With the doctrine of the Trinity garnering fresh attention in recent decades, I dare to preach more often about the Trinity, and have found congregations appreciative. The John 16 text is one of several in John that bring Father, Son and Holy Spirit into dynamic proximity and invite a Trinity Sunday theological sermon.

But even as I write this, it’s Paul’s daunting promise to the Romans that haunts me: “Suffering produces endurance,” he assures the Romans and us, “and endurance produces character and character produces hope.” Recently I stood in the pulpit of my church and looked over the top of a white, 32-inch-long casket at a young couple from my congregation. Their six-month-old son, who had been happy and healthy just days before, had died in his sleep. The unfathomable suffering of the family was shadowed by a church filled with mourners for whom the scene enacted their most dreaded fears.

So Paul’s promise haunts me. Will the suffering in my church’s sanctuary produce “endurance, character and hope”? Will the suffering of Iraqi mothers mourning their sons produce character? Will the suffering of American wives, husbands and children mourning soldier spouses and parents produce hope? Hemingway quipped that the “world breaks everyone” and that some “grow strong in the broken places.” Some do, and some don’t. How is it that suffering can produce character, endurance and hope?

I know from experience that hope rises strongest in those who do not suffer in isolation. We are created for life together. Joys are sweeter when we revel in them together; pain shared will more likely make our broken places strong. So I told that grieving family in my church that they would need each other in a way they never had before.

Leslie Weatherhead told about a difficult pastoral call he once made to a grieving family:

In one corner an old white-haired woman sitting in a low chair, her face half hidden by her hand. . . . Her other hand is on the shoulder of a younger woman, little more than a girl, who is sitting at her feet. There is a fire in the grate. . . . The younger had only been married three months, and then death stalked her . . . husband through pneumonia, and brought him down at last. It was the day after the funeral. Suddenly the younger woman turns almost ferociously on me. . . . ”Where is God?” she demands. “I’ve prayed to Him. . . . Where is He? . . . You preached once on the ‘Everlasting Arms.’ Where are they?” . . . I drew my fingertips lightly down the older woman’s arm. “They are here,” I said. “They are round you even now.
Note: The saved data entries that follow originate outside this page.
(** The callback keeps the children of an element and the mark of its
    tag. *)
Hypothesis cb_mark :
  forall o c a kids n' l,
    cb (JSXElement o c a kids) = Some (n', l) ->
    exists o' c' a', n' = JSXElement o' c' a' kids /\ mark o' = mark o.

Lemma walk_marks n :
  forall n' log, forEachElement cb n = Some (n', log) ->
                 map mark (opening_names n') = map mark (opening_names n).
Proof.
  induction n as [o c a kids IH|s|inner IH] using Node_nested_ind; intros n' log H.
  - rewrite forEachElement_element in H.
    destruct (mapW (forEachElement cb) kids) as [[kids' below]|] eqn:Hk; [|discriminate].
    destruct (cb (JSXElement o c a kids')) as [[m here]|] eqn:Hcb; [|discriminate].
    inversion H; subst.
    destruct (cb_mark _ _ _ _ _ _ Hcb) as (o' & c' & a' & -> & Ho).
    cbn [opening_names map]. rewrite Ho. f_equal.
    apply mapW_Forall2 in Hk. clear Hcb H.
    induction Hk as [|k k' r r' [lg Hw] _ IHr]; [reflexivity|].
    inversion IH; subst. cbn [flat_map]. rewrite !map_app. f_equal; eauto.
  - inversion H; subst. reflexivity.
  - rewrite forEachElement_expression in H.
    destruct (mapW (forEachElement cb) inner) as [[inner' lg]|] eqn:Hk; [|discriminate].
    inversion H; subst. cbn [opening_names].
    apply mapW_Forall2 in Hk. clear H.
    induction Hk as [|k k' r r' [l Hw] _ IHr]; [reflexivity|].
    inversion IH; subst. cbn [flat_map]. rewrite !map_app. f_equal; eauto.
Qed.

(** The tags of a body, in document order. *)
Definition body_names (b : list Stmt) : list JSXName :=
  flat_map (fun s => flat_map opening_names (jsx s)) b.

Lemma forEachRoot_marks b b' log :
  forEachRoot cb b = Some (b', log) ->
  map mark (body_names b') = map mark (body_names b).
Proof.
  intros H. apply forEachRoot_Forall2 in H. unfold body_names.
  induction H as [|s s' r r' [_ Hs] _ IH]; [reflexivity|].
  cbn [flat_map]. rewrite !map_app. f_equal; [|exact IH].
  clear IH. induction Hs as [|n n' l l' [lg Hw] _ IHs]; [reflexivity|].
  cbn [flat_map]. rewrite !map_app. f_equal; [|exact IHs].
  eapply walk_marks; eauto.
Qed.

End WalkTags.

(** ** react-bootstrap-to-mui_claude.js: what is and is not replaced *)

Module RbClaudeRun.
Import Js Ast Walk RbToMuiClaude.

(** The names that [muiComp] gives in place of another. *)
Definition targets : list string :=
  [ "CardContent"; "CardActions"; "Checkbox"; "CircularProgress";
    "LinearProgress"; "ListItem"; "DialogTitle"; "DialogContent";
    "DialogActions"; "Dialog" ].

Lemma muiComp_cases comp : muiComp comp = comp \/ In (muiComp comp) targets.
Proof.
  unfold muiComp, targets.
  repeat match goal with
         | |- context [if ?b then _ else _] => destruct b; [right; cbn; tauto|]
         end.
  now left.
Qed.

Lemma replaced_is_mapped p comp :
  In comp (componentsToReplace p) ->
  mapped comp = true /\ mem comp (localComponents p) = false.
Proof.
  unfold componentsToReplace. intros H. apply filter_In in H.
  destruct H as [_ H]. apply andb_true_iff in H. destruct H as [Hl Hm].
  apply negb_true_iff in Hl. auto.
Qed.

Lemma In_mem k l : In k l -> mem k l = true.
Proof.
  intros H. unfold mem. apply existsb_exists. exists k.
  split; [assumption|apply String.eqb_refl].
Qed.

Lemma replaceComponent_marks comp x o c a kids n' l :
  comp <> x -> muiComp comp <> x -> comp <> "Row" ->
  replaceComponent comp (JSXElement o c a kids) = Some (n', l) ->
  exists o' c' a', n' = JSXElement o' c' a' kids /\ name_is o' x = name_is o x.
Proof.
  intros Hx Hm Hrow H. unfold replaceComponent in H.
  destruct (replaceOpening comp o a) as [[o' a']|] eqn:Ho; [|discriminate].
  inversion H; subst. exists o', (replaceClosing comp c), a'. split; [reflexivity|].
  unfold replaceOpening in Ho. destruct (name_is o comp) eqn:Hn.
  - destruct o as [y|]; [|discriminate]. cbn [name_is] in Hn.
    apply String.eqb_eq in Hn. subst y.
    destruct (if String.eqb comp "Button" then mapOpt buttonVariant a else Some a);
      [|discriminate].
    destruct (String.eqb comp "Row") eqn:Hr; [apply String.eqb_eq in Hr; contradiction|].
    cbn [set_name] in Ho.
    destruct (if String.eqb comp "Modal" then _ else _); [|discriminate].
    inversion Ho; subst. cbn [name_is].
    apply String.eqb_neq in Hx, Hm. now rewrite Hx, Hm.
  - inversion Ho; subst. reflexivity.
Qed.

Lemma runPasses_marks x comps :
  Forall (fun comp => comp <> x /\ muiComp comp <> x /\ comp <> "Row") comps ->
  forall b b', runPasses comps b = Some b' ->
               map (fun o => name_is o x) (body_names b')
               = map (fun o => name_is o x) (body_names b).
Proof.
  induction 1 as [|comp r [Hx [Hm Hr]] _ IH]; intros b b' H.
  - inversion H. reflexivity.
  - cbn [runPasses] in H.
    destruct (forEachRoot (replaceComponent comp) b) as [[b1 log]|] eqn:Hw; [|discriminate].
    rewrite (IH _ _ H).
    eapply forEachRoot_marks; [|exact Hw].
    intros o c a kids n' l. now apply replaceComponent_marks.
Qed.

Lemma push_name_paths P path name m :
  P path -> Forall (fun e => P (fst e)) m ->
  Forall (fun e : string * list string => P (fst e)) (push_name path name m).
Proof.
  intros Hp. induction 1 as [|[p names] r He Hr IH]; cbn [push_name].
  - constructor; [exact Hp|constructor].
  - destruct (String.eqb p path); constructor; assumption.
Qed.

Lemma muiImports_paths comps m :
  muiImports comps = Some m ->
  Forall (fun e => In (Some (fst e)) (values componentMap)) m.
Proof.
  unfold muiImports.
  assert (H : forall acc,
             match acc with
             | Some m0 => Forall (fun e => In (Some (fst e)) (values componentMap)) m0
             | None => True
             end ->
             match fold_left (fun acc comp =>
                                match acc with
                                | None => None
                                | Some m =>
                                    match get componentMap comp with
                                    | Own (Some muiPath) =>
                                        Some (push_name muiPath (muiCompName comp) m)
                                    | Inherited => None
                                    | _ => Some m
                                    end
                                end) comps acc with
             | Some m0 => Forall (fun e => In (Some (fst e)) (values componentMap)) m0
             | None => True
             end).
  { induction comps as [|comp comps IH]; intros acc Hacc; [exact Hacc|].
    cbn [fold_left]. apply IH. destruct acc as [m0|]; [|exact I].
    unfold get. destruct (own componentMap comp) as [[muiPath|]|] eqn:Ho.
    - apply (push_name_paths (fun path => In (Some path) (values componentMap)));
        [|exact Hacc].
      now apply own_values in Ho.
    - exact Hacc.
    - destruct (inherited comp); [exact I|exact Hacc]. }
  intros Hm. specialize (H (Some []) (Forall_nil _)). now rewrite Hm in H.
Qed.

Lemma paths_not_bootstrap :
  Forall (fun v => match v with
                   | Some path => String.eqb path "react-bootstrap" = false
                   | None => True
                   end) (values componentMap).
Proof. repeat constructor. Qed.

End RbClaudeRun.

Definition row_and_button_module : Ast.Program :=
  Ast.mkProgram
    [ Ast.mkImport [ Ast.ImportSpecifier "Row" "Row"; Ast.ImportSpecifier "Button" "Button" ]
                   Ast.Literal "react-bootstrap" ]
    [ Ast.mkStmt Ast.OtherStatement
        [ Ast.JSXElement (Ast.JSXIdentifier "Row") (Some (Ast.JSXIdentifier "Row")) []
            [ Ast.JSXElement (Ast.JSXIdentifier "Button") (Some (Ast.JSXIdentifier "Button"))
                [ Ast.JSXAttribute "variant" (lit "primary") ] [ Ast.JSXText "Go" ] ] ] ].

Definition row_and_button_migrated : Ast.Program :=
  Ast.mkProgram []
    [ Ast.mkStmt Ast.OtherStatement
        [ Ast.JSXElement (Ast.JSXIdentifier "Row") (Some (Ast.JSXIdentifier "Row")) []
            [ Ast.JSXElement (Ast.JSXIdentifier "Button") (Some (Ast.JSXIdentifier "Button"))
                [ Ast.JSXAttribute "variant" (lit "contained") ] [ Ast.JSXText "Go" ] ] ] ].

Example rb_claude_row_and_button_run :
  RbToMuiClaude.transform row_and_button_module
  = Some (Ast.ToSource row_and_button_migrated).
Proof. vm_compute. reflexivity. Qed.

(** X14.  react-bootstrap-to-mui_claude.js removes every import from
    react-bootstrap, yet it leaves the elements of some imported
    components as they are named: in the module it prints no import is
    from react-bootstrap, and for a name that has a falsy entry or none in
    [componentMap] ([Row] and [Form] have [null]), or that the module
    declares itself, the elements with that tag are the same, place by
    place, as in the input (the name being none of those [muiComp] writes). *)
Theorem rb_claude_leaves_unmapped_and_local_tags p q x :
  RbToMuiClaude.transform p = Some (Ast.ToSource q) ->
  RbToMuiClaude.mapped x = false \/ In x (RbToMuiClaude.localComponents p) ->
  ~ In x RbClaudeRun.targets ->
  Forall (fun d => RbToMuiClaude.from_react_bootstrap d = false) (Ast.imports q)
  /\ map (fun o => Ast.name_is o x) (body_names (Ast.body q))
     = map (fun o => Ast.name_is o x) (body_names (Ast.body p)).
Proof.
  unfold RbToMuiClaude.transform. intros H Hx Ht.
  destruct (RbToMuiClaude.bootstrapImports p) as [|i0 more]; [discriminate|].
  set (kept := filter (fun d => negb (RbToMuiClaude.from_react_bootstrap d)) (Ast.imports p))
    in H.
  assert (Hkept : Forall (fun d => RbToMuiClaude.from_react_bootstrap d = false) kept).
  { apply Forall_forall. intros d Hd. apply filter_In in Hd. destruct Hd as [_ Hd].
    now apply negb_true_iff in Hd. }
  destruct (match kept with
            | [] => Some kept
            | _ => option_map (fun m => map RbToMuiClaude.importStatement m ++ kept)
                              (RbToMuiClaude.muiImports (RbToMuiClaude.componentsToReplace p))
            end) as [imports'|] eqn:Hi; [|discriminate].
  destruct (RbToMuiClaude.runPasses _ (Ast.body p)) as [body'|] eqn:Hr; [|discriminate].
  inversion H; subst. cbn [Ast.imports Ast.body]. split.
  - destruct kept as [|k0 ks]; [inversion Hi; constructor|].
    destruct (RbToMuiClaude.muiImports _) as [m|] eqn:Hm; [|discriminate].
    inversion Hi; subst. apply Forall_app. split; [|exact Hkept].
    apply RbClaudeRun.muiImports_paths in Hm.
    apply Forall_forall. intros d Hd. apply in_map_iff in Hd. destruct Hd as [e [<- He]].
    rewrite Forall_forall in Hm. specialize (Hm e He).
    pose proof RbClaudeRun.paths_not_bootstrap as Hp. rewrite Forall_forall in Hp.
    exact (Hp _ Hm).
  - apply (RbClaudeRun.runPasses_marks x _) in Hr; [exact Hr|].
    apply Forall_forall. intros comp Hc.
    apply RbClaudeRun.replaced_is_mapped in Hc. destruct Hc as [Hm Hl].
    assert (Hne : comp <> x).
    { intros ->. destruct Hx as [Hx|Hx]; [congruence|].
      apply RbClaudeRun.In_mem in Hx. congruence. }
    split; [exact Hne|]. split.
    + destruct (RbClaudeRun.muiComp_cases comp) as [He|Hin]; [congruence|].
      intros He. apply Ht. now rewrite <- He.
    + intros ->. discriminate Hm.
Qed.

Lemma rb_claude_leaves_unmapped_and_local_tags_witness :
  Forall (fun d => RbToMuiClaude.from_react_bootstrap d = false)
         (Ast.imports row_and_button_migrated)
  /\ map (fun o => Ast.name_is o "Row") (body_names (Ast.body row_and_button_migrated))
     = map (fun o => Ast.name_is o "Row") (body_names (Ast.body row_and_button_module)).
Proof.
  apply (rb_claude_leaves_unmapped_and_local_tags
           row_and_button_module row_and_button_migrated "Row").
  - vm_compute. reflexivity.
  - left. reflexivity.
  - cbn. intuition discriminate.
Defined.

(** A [Button] of the module's own, declared inside the function that
    uses it: the import of [Button] is removed and the elements stay. *)
Definition nested_button_module : Ast.Program :=
  Ast.mkProgram
    [ Ast.mkImport [ Ast.ImportSpecifier "Button" "Button" ] Ast.Literal "react-bootstrap";
      Ast.mkImport [ Ast.ImportDefaultSpecifier "React" ] Ast.Literal "react" ]
    [ Ast.mkStmt (Ast.Within (Ast.FunctionDeclaration "Page")
                             [ Ast.VariableFunction "Button" ])
        [ Ast.JSXElement (Ast.JSXIdentifier "Button") (Some (Ast.JSXIdentifier "Button"))
            [ Ast.JSXAttribute "variant" (lit "primary") ] [ Ast.JSXText "Go" ] ] ].

Example rb_claude_nested_local_component :
  RbToMuiClaude.localComponents nested_button_module = [ "Button"; "Page" ]
  /\ RbToMuiClaude.transform nested_button_module
     = Some (Ast.ToSource
               (Ast.mkProgram
                  [ Ast.mkImport [ Ast.ImportDefaultSpecifier "React" ] Ast.Literal "react" ]
                  (Ast.body nested_button_module))).
Proof. split; vm_compute; reflexivity. Qed.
These are the arms of God.”

When we suffer together, God becomes present to us in the arm of the other resting upon our shoulders. As a pastor, I know that Paul’s promised “endurance, character and hope” will be more likely to grow in those whose suffering is shared.

But at the heart of our Christian faith is a more radical, even scandalous, trust that God—in God’s self—also suffers with us. The cross planted at the center of this faith is the high-water mark of suffering. It declares that God descends with us to the depths of life: “There is no pain that you can bear that I have not embraced; there is no darkness that can overtake you that I have not seen; there is no fear that might grip you that I have not known. I have passed through it, and when you pass through it, I am with you.”

Some years ago, I was moving furniture with a good friend, a junior high school shop teacher named John. The furniture was coming out of the apartment of a widow who had just made a wrenching decision to move into a nursing home. The rest was going to the Salvation Army. Helen, our mutual friend, had slept surrounded by this veneered department store bedroom suite all her life. She had no children to leave it to, so she had given the old bedroom set to my young daughter. It was an unhappy moving day, emptying rooms full of memories into John’s truck.

Each trip from apartment to curb seemed to set the two of us thinking about deeper things. We were about to carry out the headboard of the old mahogany bedstead when John suddenly stopped, and, with a few carefully chosen words, spoke about the death of his infant child many years ago. I knew about it, but we had never spoken of it. He was silent for a moment. Then he set his end down and looked at me, nodded toward the heavens and said, “He’s been there, that’s all there is to say, God’s been there.”

Which brings us home to the Trinity, the doctrine hammered out by the church centuries ago in order to understand God in a way faithful to scripture. The Trinity promises the presence of a vulnerable and suffering God, a Savior who is with us in our suffering and who, in solidarity, grows in us the “endurance, character and hope” Paul promised. First and last, the Trinity guards the very truth proclaimed by John the Evangelist and Paul the Apostle, our trust that Jesus is truly God and truly human, or to use the words of my friend John, the Trinity declares that our trust is in a God “who has been there.”